> **ENTRIES PROVIDED**
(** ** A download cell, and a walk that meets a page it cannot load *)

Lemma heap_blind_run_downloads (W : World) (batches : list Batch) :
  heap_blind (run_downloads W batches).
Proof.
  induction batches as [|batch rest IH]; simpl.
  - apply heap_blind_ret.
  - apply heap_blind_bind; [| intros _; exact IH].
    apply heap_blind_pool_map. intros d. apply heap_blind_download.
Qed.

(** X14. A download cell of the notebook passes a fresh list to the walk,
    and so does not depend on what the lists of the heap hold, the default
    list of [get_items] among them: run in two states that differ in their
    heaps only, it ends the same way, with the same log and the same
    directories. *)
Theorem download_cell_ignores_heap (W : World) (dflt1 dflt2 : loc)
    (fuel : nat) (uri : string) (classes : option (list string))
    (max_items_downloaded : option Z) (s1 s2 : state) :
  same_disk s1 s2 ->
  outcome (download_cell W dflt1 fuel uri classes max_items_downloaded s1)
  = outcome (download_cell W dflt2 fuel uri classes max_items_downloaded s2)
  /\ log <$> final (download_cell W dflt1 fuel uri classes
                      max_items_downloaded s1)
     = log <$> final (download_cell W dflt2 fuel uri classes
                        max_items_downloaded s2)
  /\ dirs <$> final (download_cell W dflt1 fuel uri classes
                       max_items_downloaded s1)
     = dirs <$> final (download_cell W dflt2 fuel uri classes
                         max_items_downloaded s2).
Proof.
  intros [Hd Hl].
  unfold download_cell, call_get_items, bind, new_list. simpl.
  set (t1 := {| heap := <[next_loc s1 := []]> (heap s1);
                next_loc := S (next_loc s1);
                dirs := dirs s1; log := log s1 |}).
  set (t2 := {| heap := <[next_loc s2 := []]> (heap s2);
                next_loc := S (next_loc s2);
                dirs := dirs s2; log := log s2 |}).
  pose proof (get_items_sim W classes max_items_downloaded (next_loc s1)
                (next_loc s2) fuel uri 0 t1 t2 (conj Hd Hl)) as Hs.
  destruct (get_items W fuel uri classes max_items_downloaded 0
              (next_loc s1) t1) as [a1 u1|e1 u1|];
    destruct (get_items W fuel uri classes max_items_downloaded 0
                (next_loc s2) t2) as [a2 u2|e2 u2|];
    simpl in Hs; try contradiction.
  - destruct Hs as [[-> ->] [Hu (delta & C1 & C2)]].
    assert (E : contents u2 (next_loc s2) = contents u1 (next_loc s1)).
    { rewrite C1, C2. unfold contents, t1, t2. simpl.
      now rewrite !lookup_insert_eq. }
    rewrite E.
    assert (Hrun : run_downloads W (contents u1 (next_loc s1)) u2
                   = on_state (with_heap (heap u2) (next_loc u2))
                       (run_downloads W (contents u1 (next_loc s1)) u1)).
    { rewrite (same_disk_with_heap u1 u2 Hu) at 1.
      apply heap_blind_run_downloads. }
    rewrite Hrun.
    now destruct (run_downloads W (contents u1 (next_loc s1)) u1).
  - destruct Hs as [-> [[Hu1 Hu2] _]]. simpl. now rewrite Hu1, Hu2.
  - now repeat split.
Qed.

==

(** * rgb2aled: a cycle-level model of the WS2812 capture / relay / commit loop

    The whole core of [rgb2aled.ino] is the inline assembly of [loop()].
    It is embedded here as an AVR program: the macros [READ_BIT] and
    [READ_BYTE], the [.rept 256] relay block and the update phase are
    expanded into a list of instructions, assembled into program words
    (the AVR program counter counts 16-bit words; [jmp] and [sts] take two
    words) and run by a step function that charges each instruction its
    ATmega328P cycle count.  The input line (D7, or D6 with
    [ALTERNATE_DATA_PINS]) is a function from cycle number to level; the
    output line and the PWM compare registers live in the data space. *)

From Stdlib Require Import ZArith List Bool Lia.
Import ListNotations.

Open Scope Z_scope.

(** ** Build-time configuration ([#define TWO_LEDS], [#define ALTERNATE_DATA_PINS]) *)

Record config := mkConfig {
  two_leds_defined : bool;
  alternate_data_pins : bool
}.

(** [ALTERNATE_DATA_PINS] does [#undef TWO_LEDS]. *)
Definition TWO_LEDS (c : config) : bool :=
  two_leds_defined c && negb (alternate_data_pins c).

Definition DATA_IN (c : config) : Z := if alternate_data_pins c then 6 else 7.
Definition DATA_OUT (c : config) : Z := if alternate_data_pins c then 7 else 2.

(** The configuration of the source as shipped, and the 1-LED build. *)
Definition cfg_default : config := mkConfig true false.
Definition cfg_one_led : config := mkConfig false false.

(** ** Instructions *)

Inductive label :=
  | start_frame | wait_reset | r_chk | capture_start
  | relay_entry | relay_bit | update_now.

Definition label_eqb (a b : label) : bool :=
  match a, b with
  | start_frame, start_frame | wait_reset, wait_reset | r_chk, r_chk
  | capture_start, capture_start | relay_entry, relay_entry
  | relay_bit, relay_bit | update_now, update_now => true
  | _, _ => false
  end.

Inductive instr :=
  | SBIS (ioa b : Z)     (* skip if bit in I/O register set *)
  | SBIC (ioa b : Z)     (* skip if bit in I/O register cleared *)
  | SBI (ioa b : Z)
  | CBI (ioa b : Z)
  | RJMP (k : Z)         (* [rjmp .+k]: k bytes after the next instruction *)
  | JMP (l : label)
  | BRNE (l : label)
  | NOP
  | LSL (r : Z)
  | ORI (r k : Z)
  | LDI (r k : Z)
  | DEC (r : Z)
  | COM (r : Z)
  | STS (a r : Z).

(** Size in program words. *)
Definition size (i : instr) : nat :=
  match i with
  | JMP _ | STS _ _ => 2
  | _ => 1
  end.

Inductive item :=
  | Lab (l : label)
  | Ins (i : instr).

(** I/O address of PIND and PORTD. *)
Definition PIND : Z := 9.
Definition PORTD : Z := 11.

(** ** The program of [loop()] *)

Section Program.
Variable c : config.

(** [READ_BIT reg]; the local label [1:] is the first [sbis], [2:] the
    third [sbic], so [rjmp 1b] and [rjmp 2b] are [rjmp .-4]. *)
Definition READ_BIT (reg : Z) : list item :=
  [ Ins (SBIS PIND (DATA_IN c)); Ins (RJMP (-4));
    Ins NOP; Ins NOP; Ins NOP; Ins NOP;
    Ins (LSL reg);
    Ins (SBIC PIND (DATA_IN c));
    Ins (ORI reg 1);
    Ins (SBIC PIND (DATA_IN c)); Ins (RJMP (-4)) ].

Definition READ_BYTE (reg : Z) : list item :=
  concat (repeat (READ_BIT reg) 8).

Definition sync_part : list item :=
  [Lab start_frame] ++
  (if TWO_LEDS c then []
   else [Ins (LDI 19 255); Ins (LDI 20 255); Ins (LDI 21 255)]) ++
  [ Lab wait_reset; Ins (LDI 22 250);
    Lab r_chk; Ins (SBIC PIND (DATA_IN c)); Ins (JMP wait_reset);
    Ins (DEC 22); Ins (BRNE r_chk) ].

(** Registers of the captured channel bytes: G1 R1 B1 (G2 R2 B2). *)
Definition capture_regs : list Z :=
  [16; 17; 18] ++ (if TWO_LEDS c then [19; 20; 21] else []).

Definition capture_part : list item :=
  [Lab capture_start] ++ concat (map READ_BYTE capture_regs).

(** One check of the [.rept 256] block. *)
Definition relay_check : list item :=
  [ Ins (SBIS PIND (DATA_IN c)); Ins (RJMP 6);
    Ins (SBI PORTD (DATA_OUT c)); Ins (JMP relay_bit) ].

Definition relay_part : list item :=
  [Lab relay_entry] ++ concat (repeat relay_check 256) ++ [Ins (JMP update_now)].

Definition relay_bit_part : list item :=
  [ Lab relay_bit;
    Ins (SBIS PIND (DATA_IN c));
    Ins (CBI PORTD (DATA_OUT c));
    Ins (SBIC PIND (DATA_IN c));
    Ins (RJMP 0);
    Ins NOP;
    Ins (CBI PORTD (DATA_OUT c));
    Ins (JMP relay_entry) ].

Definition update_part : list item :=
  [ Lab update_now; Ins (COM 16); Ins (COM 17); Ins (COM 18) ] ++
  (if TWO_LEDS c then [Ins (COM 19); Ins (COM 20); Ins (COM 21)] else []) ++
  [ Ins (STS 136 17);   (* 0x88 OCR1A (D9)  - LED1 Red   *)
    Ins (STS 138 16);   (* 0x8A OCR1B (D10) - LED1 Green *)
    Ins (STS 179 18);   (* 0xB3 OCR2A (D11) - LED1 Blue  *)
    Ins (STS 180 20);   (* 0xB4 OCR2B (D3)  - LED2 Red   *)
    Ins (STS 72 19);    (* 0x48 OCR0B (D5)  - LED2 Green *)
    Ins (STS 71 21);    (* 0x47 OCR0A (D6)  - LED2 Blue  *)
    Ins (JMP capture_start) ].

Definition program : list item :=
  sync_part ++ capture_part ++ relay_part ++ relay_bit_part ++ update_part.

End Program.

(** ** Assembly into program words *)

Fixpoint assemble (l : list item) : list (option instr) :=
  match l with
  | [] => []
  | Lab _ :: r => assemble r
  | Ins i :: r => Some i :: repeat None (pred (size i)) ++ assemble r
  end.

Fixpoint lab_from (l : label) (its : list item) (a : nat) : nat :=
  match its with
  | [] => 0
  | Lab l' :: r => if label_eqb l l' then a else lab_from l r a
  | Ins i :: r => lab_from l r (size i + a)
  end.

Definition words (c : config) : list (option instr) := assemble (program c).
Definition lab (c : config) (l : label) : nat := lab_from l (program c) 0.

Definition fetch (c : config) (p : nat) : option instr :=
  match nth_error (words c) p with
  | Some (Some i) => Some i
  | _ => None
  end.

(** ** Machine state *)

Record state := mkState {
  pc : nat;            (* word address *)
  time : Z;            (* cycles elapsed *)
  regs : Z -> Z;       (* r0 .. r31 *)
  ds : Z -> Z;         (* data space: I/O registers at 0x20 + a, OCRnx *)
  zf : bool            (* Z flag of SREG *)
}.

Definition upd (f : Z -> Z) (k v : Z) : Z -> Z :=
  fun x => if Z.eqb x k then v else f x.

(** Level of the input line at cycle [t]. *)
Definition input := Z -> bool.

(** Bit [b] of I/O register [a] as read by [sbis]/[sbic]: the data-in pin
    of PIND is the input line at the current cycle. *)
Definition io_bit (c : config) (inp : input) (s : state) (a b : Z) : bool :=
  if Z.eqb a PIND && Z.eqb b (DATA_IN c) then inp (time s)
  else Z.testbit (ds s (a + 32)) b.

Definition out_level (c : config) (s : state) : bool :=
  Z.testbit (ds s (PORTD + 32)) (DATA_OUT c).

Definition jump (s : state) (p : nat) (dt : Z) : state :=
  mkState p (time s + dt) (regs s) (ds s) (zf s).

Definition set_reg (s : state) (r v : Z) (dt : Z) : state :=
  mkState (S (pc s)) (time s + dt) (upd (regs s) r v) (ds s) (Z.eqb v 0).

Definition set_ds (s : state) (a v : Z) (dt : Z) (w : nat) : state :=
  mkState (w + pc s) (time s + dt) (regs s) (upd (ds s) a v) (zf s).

> **EXERCISE INSTRUCTIONS**
In the data above, start at the line that has "(** ** A download", stop after the line that has "dirs := dirs s2;", and print every line in between exactly as it stands.

> **ANSWER**
(** ** A download cell, and a walk that meets a page it cannot load *)

Lemma heap_blind_run_downloads (W : World) (batches : list Batch) :
  heap_blind (run_downloads W batches).
Proof.
  induction batches as [|batch rest IH]; simpl.
  - apply heap_blind_ret.
  - apply heap_blind_bind; [| intros _; exact IH].
    apply heap_blind_pool_map. intros d. apply heap_blind_download.
Qed.

(** X14. A download cell of the notebook passes a fresh list to the walk,
    and so does not depend on what the lists of the heap hold, the default
    list of [get_items] among them: run in two states that differ in their
    heaps only, it ends the same way, with the same log and the same
    directories. *)
Theorem download_cell_ignores_heap (W : World) (dflt1 dflt2 : loc)
    (fuel : nat) (uri : string) (classes : option (list string))
    (max_items_downloaded : option Z) (s1 s2 : state) :
  same_disk s1 s2 ->
  outcome (download_cell W dflt1 fuel uri classes max_items_downloaded s1)
  = outcome (download_cell W dflt2 fuel uri classes max_items_downloaded s2)
  /\ log <$> final (download_cell W dflt1 fuel uri classes
                      max_items_downloaded s1)
     = log <$> final (download_cell W dflt2 fuel uri classes
                        max_items_downloaded s2)
  /\ dirs <$> final (download_cell W dflt1 fuel uri classes
                       max_items_downloaded s1)
     = dirs <$> final (download_cell W dflt2 fuel uri classes
                         max_items_downloaded s2).
Proof.
  intros [Hd Hl].
  unfold download_cell, call_get_items, bind, new_list. simpl.
  set (t1 := {| heap := <[next_loc s1 := []]> (heap s1);
                next_loc := S (next_loc s1);
                dirs := dirs s1; log := log s1 |}).
  set (t2 := {| heap := <[next_loc s2 := []]> (heap s2);
                next_loc := S (next_loc s2);
                dirs := dirs s2; log := log s2 |}).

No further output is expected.